Tomorrow, the Cederbergs are all uphill, the final challenge on Day 29 looks like favouring those with a bit of grunt. The run into Cape Town will finally decide things.
Day 29 – Cape Town, South Africa – Champagne and Tears
At last! We finally see the silhouette of Table Mountain… and roll down the long drive lined with palm trees to the Table Bay Hotel – the South Atlantic a pebble throw away. We have made it.
It’s an emotional moment. Tears roll down the faces of grown men. The weeks of tension finally evaporates in the hot sun. shrieks of joy from wives and girl friends. Sheer relief from mothers, all combine with hugs and kisses amid the froth of champagne spray. Engines are turned off for the last time.

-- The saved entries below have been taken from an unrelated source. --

(** A key pair that expires exactly one horizon from now is accepted. *)
Lemma getProof_rejects_exactly_longer_lifetimes_witness :
  getKeylessConfig (configArgs_of Devnet.proofArgsAtHorizon) Devnet.start
    = (inr Devnet.configuration, Devnet.configured) /\
  maxExpHorizonSecs Devnet.configuration = Num 10000000 /\
  expiryDateSecs (gf_ephemeralKeyPair Devnet.proofArgsAtHorizon) = Num 10000000 /\
  0 <= 10000000 <= 2 ^ 53 /\
  0 <= now Devnet.configured / 1000 <= 2 ^ 53 /\
  getProof Devnet.proofArgsAtHorizon Devnet.start
    = requestProof Devnet.proofArgsAtHorizon (Num 10000000) Devnet.configured.
Proof.
  assert (Hcfg : getKeylessConfig (configArgs_of Devnet.proofArgsAtHorizon) Devnet.start
                 = (inr Devnet.configuration, Devnet.configured))
    by (vm_compute; reflexivity).
  assert (Hh : maxExpHorizonSecs Devnet.configuration = Num 10000000) by reflexivity.
  assert (He : expiryDateSecs (gf_ephemeralKeyPair Devnet.proofArgsAtHorizon) = Num 10000000)
    by reflexivity.
  assert (Hexp : 0 <= 10000000 <= 2 ^ 53) by (split; vm_compute; discriminate).
  assert (Hnow : 0 <= now Devnet.configured / 1000 <= 2 ^ 53)
    by (split; vm_compute; discriminate).
  split; [exact Hcfg|]. split; [exact Hh|]. split; [exact He|].
  split; [exact Hexp|]. split; [exact Hnow|].
  apply (proj2 (getProof_rejects_exactly_longer_lifetimes
                  Devnet.proofArgsAtHorizon Devnet.start Devnet.configured
                  Devnet.configuration 10000000 10000000 Hcfg Hh He Hexp Hexp Hnow)).
  vm_compute. reflexivity.
Defined.

(** A configuration resource without a number: the lifetime is not
    checked. *)
Lemma getProof_accepts_NaN_witness :
  @getKeylessConfig Devnet.types Devnet.garbledServices Devnet.collaborators
    (configArgs_of Devnet.proofArgs) Devnet.start
    = (inr Devnet.garbledConfiguration,
       snd (@getKeylessConfig Devnet.types Devnet.garbledServices Devnet.collaborators
              (configArgs_of Devnet.proofArgs) Devnet.start)) /\
  maxExpHorizonSecs Devnet.garbledConfiguration = NaN /\
  @getProof Devnet.types Devnet.garbledServices Devnet.collaborators
    Devnet.proofArgs Devnet.start
    = @requestProof Devnet.types Devnet.garbledServices Devnet.collaborators
        Devnet.proofArgs NaN
        (snd (@getKeylessConfig Devnet.types Devnet.garbledServices Devnet.collaborators
                (configArgs_of Devnet.proofArgs) Devnet.start)).
Proof.
  assert (Hcfg : @getKeylessConfig Devnet.types Devnet.garbledServices Devnet.collaborators
                   (configArgs_of Devnet.proofArgs) Devnet.start
                 = (inr Devnet.garbledConfiguration,
                    snd (@getKeylessConfig Devnet.types Devnet.garbledServices
                           Devnet.collaborators
                           (configArgs_of Devnet.proofArgs) Devnet.start)))
    by (vm_compute; reflexivity).
  assert (Hnan : maxExpHorizonSecs Devnet.garbledConfiguration = NaN) by reflexivity.
  split; [exact Hcfg|]. split; [exact Hnan|].
  exact (@getProof_accepts_NaN Devnet.types Devnet.garbledServices Devnet.collaborators
           Devnet.proofArgs Devnet.start _ Devnet.garbledConfiguration Hcfg
           (or_introl Hnan)).
Defined.

(** The proof obtained at the start: two reads, then the POST. *)
Lemma getProof_returns_after_posting_witness :
  getProof Devnet.proofArgs Devnet.start = (inr Devnet.signature, Devnet.proved) /\
  exists reads bl pp,
    issuedBetween Devnet.start Devnet.proved
      (reads ++ [{| ev_request :=
                      proverRequest Devnet.proofArgs (expHorizonSecs Devnet.signature) bl pp;
                    ev_failure := None |}]) /\
    Forall (readsLatest (gf_aptosConfig Devnet.proofArgs)) reads /\
    Hex_fromHexInput (blinder (gf_ephemeralKeyPair Devnet.proofArgs)) = inr bl /\
    Hex_fromHexInput (gf_pepper Devnet.proofArgs) = inr pp.
Proof.
  assert (H : getProof Devnet.proofArgs Devnet.start = (inr Devnet.signature, Devnet.proved))
    by (vm_compute; reflexivity).
  split; [exact H|].
  exact (getProof_returns_after_posting Devnet.proofArgs Devnet.start Devnet.proved
           Devnet.signature H).
Defined.

(** A pepper that is no hex string: the configuration is read, the
    lifetime passes, and the call ends with the decoder's error. *)
Lemma getProof_rejects_pepper_witness :
  Hex_fromHexInput (gf_pepper Devnet.proofArgsWithBadPepper)
    = inl "Hex string is not a sequence of bytes" /\
  getProof Devnet.proofArgsWithBadPepper Devnet.start
    = (inl (CollaboratorError "Hex string is not a sequence of bytes"), Devnet.configured).
Proof.
  assert (H : Hex_fromHexInput (gf_pepper Devnet.proofArgsWithBadPepper)
              = inl "Hex string is not a sequence of bytes") by (vm_compute; reflexivity).
  split; [exact H|].
  destruct (getProof_rejects_pepper Devnet.proofArgsWithBadPepper Devnet.start _ H)
    as (_ & _ & _ & Hlate).
  apply (proj2 (Hlate Devnet.configuration Devnet.configured
                  ltac:(vm_compute; reflexivity))
           ltac:(vm_compute; reflexivity) [x01; x02]).
  vm_compute. reflexivity.
Defined.

(** The signature obtained at the start covers the day the key pair lives. *)
Lemma getProof_signature_covers_lifetime_witness :
  getProof Devnet.proofArgs Devnet.start = (inr Devnet.signature, Devnet.proved) /\
  expHorizonSecs Devnet.signature = Num 10000000 /\
  expiryDateSecs (gf_ephemeralKeyPair Devnet.proofArgs) = Num 86400 /\
  0 <= 10000000 <= 2 ^ 53 /\
  0 <= 86400 <= 2 ^ 53 /\
  0 <= now (snd (getKeylessConfig (configArgs_of Devnet.proofArgs) Devnet.start)) / 1000
    <= 2 ^ 53 /\
  86400 - now (snd (getKeylessConfig (configArgs_of Devnet.proofArgs) Devnet.start)) / 1000
    <= 10000000.
Proof.
  assert (H : getProof Devnet.proofArgs Devnet.start = (inr Devnet.signature, Devnet.proved))
    by (vm_compute; reflexivity).
  assert (Hh : expHorizonSecs Devnet.signature = Num 10000000) by reflexivity.
  assert (He : expiryDateSecs (gf_ephemeralKeyPair Devnet.proofArgs) = Num 86400)
    by reflexivity.
  assert (Hhor : 0 <= 10000000 <= 2 ^ 53) by (split; vm_compute; discriminate).
  assert (Hexp : 0 <= 86400 <= 2 ^ 53) by (split; vm_compute; discriminate).
  assert (Hnow : 0 <= now (snd (getKeylessConfig (configArgs_of Devnet.proofArgs)
                                  Devnet.start)) / 1000 <= 2 ^ 53)
    by (split; vm_compute; discriminate).
  split; [exact H|]. split; [exact Hh|]. split; [exact He|].
  split; [exact Hhor|]. split; [exact Hexp|]. split; [exact Hnow|].
  exact (getProof_signature_covers_lifetime Devnet.proofArgs Devnet.start Devnet.proved
           Devnet.signature 10000000 86400 H Hh He Hhor Hexp Hnow).
Defined.

(** A key pair that lives too long, derived with a callback: the
    derivation does not throw the lifetime error. *)
Lemma callback_defers_lifetime_error_witness :
  d_proofFetchCallback Devnet.tooLongLivedInBackground = Some tt /\
  fst (deriveKeylessAccount Devnet.tooLongLivedInBackground Devnet.start)
    <> inl (EphemeralKeyPairTooLongLived (Num 10000000)).
Proof.
  assert (H : d_proofFetchCallback Devnet.tooLongLivedInBackground = Some tt)
    by reflexivity.
  split; [exact H|].
  exact (callback_defers_lifetime_error Devnet.tooLongLivedInBackground Devnet.start tt
           (Num 10000000) H).
Defined.

(** Caching the configuration of devnet leaves the entry of testnet as it
    was. *)
Lemma getKeylessConfig_keeps_other_networks_witness :
  network Devnet.testnet <> network (kc_aptosConfig Devnet.configArgs) /\
  cache (snd (getKeylessConfig Devnet.configArgs Devnet.start))
    !! keylessConfigKey Devnet.testnet
  = cache Devnet.start !! keylessConfigKey Devnet.testnet.
Proof.
  assert (H : network Devnet.testnet <> network (kc_aptosConfig Devnet.configArgs))
    by (vm_compute; discriminate).
  split; [exact H|].
  exact (getKeylessConfig_keeps_other_networks Devnet.configArgs Devnet.testnet
           Devnet.start H).
Defined.

(** A second proof a minute after the first one reads nothing from the
    full node. *)
Lemma getProof_again_reads_nothing_witness :
  getProof Devnet.proofArgs Devnet.start = (inr Devnet.signature, Devnet.proved) /\
  network (gf_aptosConfig Devnet.proofArgs) = network (gf_aptosConfig Devnet.proofArgsAtHorizon) /\
  cache Devnet.provedAMinuteAgo !! keylessConfigKey (gf_aptosConfig Devnet.proofArgs)
    = cache Devnet.proved !! keylessConfigKey (gf_aptosConfig Devnet.proofArgs) /\
  (forall e, cache Devnet.proved !! keylessConfigKey (gf_aptosConfig Devnet.proofArgs) = Some e ->
             now Devnet.provedAMinuteAgo - timestamp e <= 1000 * 60 * 5) /\
  exists proves,
    issuedBetween Devnet.provedAMinuteAgo
      (snd (getProof Devnet.proofArgsAtHorizon Devnet.provedAMinuteAgo)) proves /\
    Forall (fun e => isProvingServiceRequest e = true) proves /\
    (length proves <= 1)%nat.
Proof.
  assert (H : getProof Devnet.proofArgs Devnet.start = (inr Devnet.signature, Devnet.proved))
    by (vm_compute; reflexivity).
  assert (Hnet : network (gf_aptosConfig Devnet.proofArgs)
                 = network (gf_aptosConfig Devnet.proofArgsAtHorizon)) by reflexivity.
  assert (Hsame : cache Devnet.provedAMinuteAgo
                    !! keylessConfigKey (gf_aptosConfig Devnet.proofArgs)
                  = cache Devnet.proved !! keylessConfigKey (gf_aptosConfig Devnet.proofArgs))
    by reflexivity.
  assert (Hyoung : forall e,
            cache Devnet.proved !! keylessConfigKey (gf_aptosConfig Devnet.proofArgs) = Some e ->
            now Devnet.provedAMinuteAgo - timestamp e <= 1000 * 60 * 5).
  { intros e He. vm_compute in He. injection He as <-. vm_compute. discriminate. }
  split; [exact H|]. split; [exact Hnet|]. split; [exact Hsame|]. split; [exact Hyoung|].
  exact (getProof_again_reads_nothing Devnet.proofArgs Devnet.proofArgsAtHorizon
           Devnet.start Devnet.proved Devnet.provedAMinuteAgo Devnet.signature
           H Hnet Hsame Hyoung).
Defined.

(** A derivation with a callback: the call logs the pepper request and the
    read of the configuration; what is left of [getProof], run where the
    call returned, logs the read of the verification key and the POST; the
    four together are within the budget. *)
Lemma deriveKeylessAccount_request_budget_witness :
  derivesOnce [Devnet.pepperFetched; Devnet.readConfiguration] /\
  exists later,
    issuedBetween Devnet.readingConfiguration
      (snd (fst (getProof_started
                   (proofArguments Devnet.fetchedInBackground Devnet.pepperBytes)
                   Devnet.peppered)
              Devnet.readingConfiguration)) later /\
    length later = 2%nat /\
    derivesOnce ([Devnet.pepperFetched; Devnet.readConfiguration] ++ later).
Proof.
  destruct (deriveKeylessAccount_request_budget Devnet.fetchedInBackground Devnet.start)
    as (evs & Hev & Honce & Hlater).
  assert (Hlog : evs = [Devnet.pepperFetched; Devnet.readConfiguration]).
  { unfold issuedBetween in Hev. vm_compute in Hev. symmetry. exact Hev. }
  subst evs. split; [exact Honce|].
  destruct (Hlater Devnet.pepperBytes Devnet.peppered tt Devnet.readingConfiguration)
    as (later & Hl & Hwhole); [vm_compute; reflexivity | reflexivity | reflexivity |].
  exists later. split; [exact Hl|]. split; [|exact Hwhole].
  unfold issuedBetween in Hl. vm_compute in Hl. now injection Hl as <-.
Defined.

(** A [derivationPath] on the argument object reaches the pepper
    service. *)
Lemma deriveKeylessAccount_forwards_derivation_path_witness :
  Forall (forwardedPepperRequest Devnet.fetchedWithPath)
    (trace (snd (deriveKeylessAccount Devnet.fetchedWithPath Devnet.start))) /\
  exists q later,
    trace (snd (deriveKeylessAccount Devnet.fetchedWithPath Devnet.start))
      = {| ev_request := PepperServiceRequest q; ev_failure := None |} :: later /\
    pf_derivation_path (post_body q) = Some Devnet.derivationPath.
Proof.
  split.
  - destruct (deriveKeylessAccount_forwards_derivation_path Devnet.fetchedWithPath
                Devnet.start) as (evs & Hev & Hall).
    rewrite (Hev : trace (snd (deriveKeylessAccount Devnet.fetchedWithPath Devnet.start))
                   = evs).
    exact Hall.
  - eexists. eexists. split; vm_compute; reflexivity.
Defined.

It’s been a tense day – Africa has been throwing surprises in our tracks from the moment we arrived in Egypt. Today, rally leader Steve Blunt, after extending his three second lead into a still slender 38 second margin, ran out if petrol. The gauge was faulty. Minutes ticked by waiting for someone to save the rally leaders.
All the Peugeots lined up alongside each other, crews sat on the roofs shaking hands, camera crews snapped away, as families and loved ones who have not seen driver or navigator for a month threw their arms around grimy shirts that looked as if they have been worn for weeks. The stories and adventures unfolded in South Africa’s summer sun and the beer bottles lubricated dry throats, to improve upon the telling.
So, rocky goat tracks in Greece that followed on from dark woods in Kent and muddy tracks of the poppy fields of Northern France. Egypt’s Snake Valley, to the thousands that cheered us all the way across Ethiopia, the amazingly rocky track that is Kenya’s road to a place called Marsabit …Tanzania’s muddy jungle trails …to a country called Namibia, so vast, so open, and so empty, one driver remarked: “Does anyone live here?”
In 14 countries, touching three Continents, driving 14,000 kilometres in 26 driving-days we have, today after reaching Cape Town, experienced an event only made possible by the combined enthusiasm and encouragement of many along the way… Tonight we now gather together for one last time, and cheer those who are taking home a silver trophy.
But, deep down in our hearts, we are all agreed on one thing. All those who drove into Cape Town are very special winners.